HOW TO COMPLETE THIS TASK: How many lines of the data contain "entry"? Reply with the number alone.

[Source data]
-- Opening Marker --
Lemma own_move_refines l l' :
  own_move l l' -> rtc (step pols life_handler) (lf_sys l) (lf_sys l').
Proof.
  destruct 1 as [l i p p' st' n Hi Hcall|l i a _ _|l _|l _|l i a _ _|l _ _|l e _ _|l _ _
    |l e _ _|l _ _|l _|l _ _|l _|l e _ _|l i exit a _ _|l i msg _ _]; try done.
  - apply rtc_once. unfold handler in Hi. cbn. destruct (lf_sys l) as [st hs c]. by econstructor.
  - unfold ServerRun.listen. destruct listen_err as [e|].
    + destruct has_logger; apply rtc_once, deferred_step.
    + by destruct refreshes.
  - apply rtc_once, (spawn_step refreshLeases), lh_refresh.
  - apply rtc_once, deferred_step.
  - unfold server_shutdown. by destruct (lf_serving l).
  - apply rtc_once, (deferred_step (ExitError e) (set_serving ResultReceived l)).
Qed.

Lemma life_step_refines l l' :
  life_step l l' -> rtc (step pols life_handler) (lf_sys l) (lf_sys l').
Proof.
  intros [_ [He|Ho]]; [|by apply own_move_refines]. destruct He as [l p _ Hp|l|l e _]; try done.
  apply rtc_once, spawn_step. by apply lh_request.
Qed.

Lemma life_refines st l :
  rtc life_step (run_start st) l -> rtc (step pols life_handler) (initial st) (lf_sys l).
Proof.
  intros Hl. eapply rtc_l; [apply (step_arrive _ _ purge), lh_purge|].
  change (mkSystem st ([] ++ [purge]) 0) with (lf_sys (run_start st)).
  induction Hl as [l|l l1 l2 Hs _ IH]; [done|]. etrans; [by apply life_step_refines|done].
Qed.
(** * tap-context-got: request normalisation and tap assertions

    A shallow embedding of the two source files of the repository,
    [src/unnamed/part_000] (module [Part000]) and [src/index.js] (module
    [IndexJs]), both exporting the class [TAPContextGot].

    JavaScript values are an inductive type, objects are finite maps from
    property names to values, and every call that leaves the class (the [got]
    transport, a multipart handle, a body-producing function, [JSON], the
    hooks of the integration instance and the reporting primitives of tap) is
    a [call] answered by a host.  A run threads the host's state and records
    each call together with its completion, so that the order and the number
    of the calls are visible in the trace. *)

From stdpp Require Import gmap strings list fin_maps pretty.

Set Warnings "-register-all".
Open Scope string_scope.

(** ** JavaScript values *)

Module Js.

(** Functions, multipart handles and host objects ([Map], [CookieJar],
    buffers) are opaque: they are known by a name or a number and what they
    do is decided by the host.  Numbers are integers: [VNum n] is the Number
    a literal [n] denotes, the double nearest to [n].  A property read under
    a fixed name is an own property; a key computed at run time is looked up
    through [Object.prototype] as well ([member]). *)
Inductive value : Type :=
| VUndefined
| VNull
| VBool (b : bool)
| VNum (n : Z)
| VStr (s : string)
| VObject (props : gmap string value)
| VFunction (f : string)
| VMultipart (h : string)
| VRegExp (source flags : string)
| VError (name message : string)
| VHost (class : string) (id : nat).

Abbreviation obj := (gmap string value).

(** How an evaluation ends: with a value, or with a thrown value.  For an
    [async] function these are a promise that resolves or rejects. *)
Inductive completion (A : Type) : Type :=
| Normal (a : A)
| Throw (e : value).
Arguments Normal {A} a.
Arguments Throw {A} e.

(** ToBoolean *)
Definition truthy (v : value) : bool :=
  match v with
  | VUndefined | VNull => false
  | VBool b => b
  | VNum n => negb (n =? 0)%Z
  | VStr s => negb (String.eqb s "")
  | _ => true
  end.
-- Closing Marker --
-- Opening Marker --
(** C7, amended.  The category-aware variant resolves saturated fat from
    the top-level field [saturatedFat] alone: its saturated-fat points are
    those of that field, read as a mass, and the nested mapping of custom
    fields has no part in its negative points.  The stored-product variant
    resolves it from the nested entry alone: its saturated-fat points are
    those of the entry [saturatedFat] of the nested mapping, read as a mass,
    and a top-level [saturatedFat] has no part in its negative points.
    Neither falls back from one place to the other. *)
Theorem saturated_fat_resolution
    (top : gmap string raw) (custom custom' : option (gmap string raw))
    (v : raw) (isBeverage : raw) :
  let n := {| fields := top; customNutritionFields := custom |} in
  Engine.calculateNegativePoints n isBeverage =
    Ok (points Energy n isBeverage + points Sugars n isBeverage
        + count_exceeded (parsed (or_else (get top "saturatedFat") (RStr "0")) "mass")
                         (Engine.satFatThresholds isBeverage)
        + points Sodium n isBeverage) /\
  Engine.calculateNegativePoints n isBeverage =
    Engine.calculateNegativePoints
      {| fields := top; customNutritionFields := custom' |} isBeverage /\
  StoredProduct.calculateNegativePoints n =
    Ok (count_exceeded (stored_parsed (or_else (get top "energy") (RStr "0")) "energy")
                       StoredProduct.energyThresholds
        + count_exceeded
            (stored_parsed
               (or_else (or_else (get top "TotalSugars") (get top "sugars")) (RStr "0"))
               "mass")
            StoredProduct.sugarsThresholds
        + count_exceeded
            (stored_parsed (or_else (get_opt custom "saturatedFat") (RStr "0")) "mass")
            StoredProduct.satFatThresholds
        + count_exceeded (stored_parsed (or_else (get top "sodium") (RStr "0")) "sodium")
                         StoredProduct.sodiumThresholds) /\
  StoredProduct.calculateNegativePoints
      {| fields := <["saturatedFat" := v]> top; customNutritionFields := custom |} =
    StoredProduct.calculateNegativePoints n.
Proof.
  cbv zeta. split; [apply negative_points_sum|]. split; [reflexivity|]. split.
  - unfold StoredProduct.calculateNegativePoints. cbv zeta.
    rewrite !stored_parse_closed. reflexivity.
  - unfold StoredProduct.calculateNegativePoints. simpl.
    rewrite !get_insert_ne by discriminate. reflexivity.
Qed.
-- Closing Marker --
-- Opening Marker --
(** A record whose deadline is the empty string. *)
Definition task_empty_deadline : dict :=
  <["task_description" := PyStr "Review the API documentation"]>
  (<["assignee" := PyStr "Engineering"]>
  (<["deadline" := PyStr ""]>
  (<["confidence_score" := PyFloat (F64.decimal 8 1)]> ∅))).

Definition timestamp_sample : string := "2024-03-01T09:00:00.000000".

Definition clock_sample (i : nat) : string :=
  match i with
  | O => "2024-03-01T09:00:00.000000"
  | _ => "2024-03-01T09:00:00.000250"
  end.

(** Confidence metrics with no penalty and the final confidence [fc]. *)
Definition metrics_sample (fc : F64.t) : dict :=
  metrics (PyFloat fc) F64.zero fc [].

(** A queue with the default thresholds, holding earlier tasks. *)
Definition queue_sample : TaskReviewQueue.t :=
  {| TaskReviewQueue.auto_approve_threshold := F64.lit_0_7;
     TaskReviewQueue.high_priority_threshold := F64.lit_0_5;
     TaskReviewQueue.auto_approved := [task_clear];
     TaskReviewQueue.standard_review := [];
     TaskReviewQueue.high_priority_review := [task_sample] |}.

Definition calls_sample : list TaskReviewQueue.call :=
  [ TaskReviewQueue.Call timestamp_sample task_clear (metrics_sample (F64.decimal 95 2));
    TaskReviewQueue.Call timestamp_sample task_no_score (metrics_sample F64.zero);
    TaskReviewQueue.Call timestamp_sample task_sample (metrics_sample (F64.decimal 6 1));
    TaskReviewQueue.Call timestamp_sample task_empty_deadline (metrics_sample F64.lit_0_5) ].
-- Closing Marker --
WRITTEN ANSWER: 2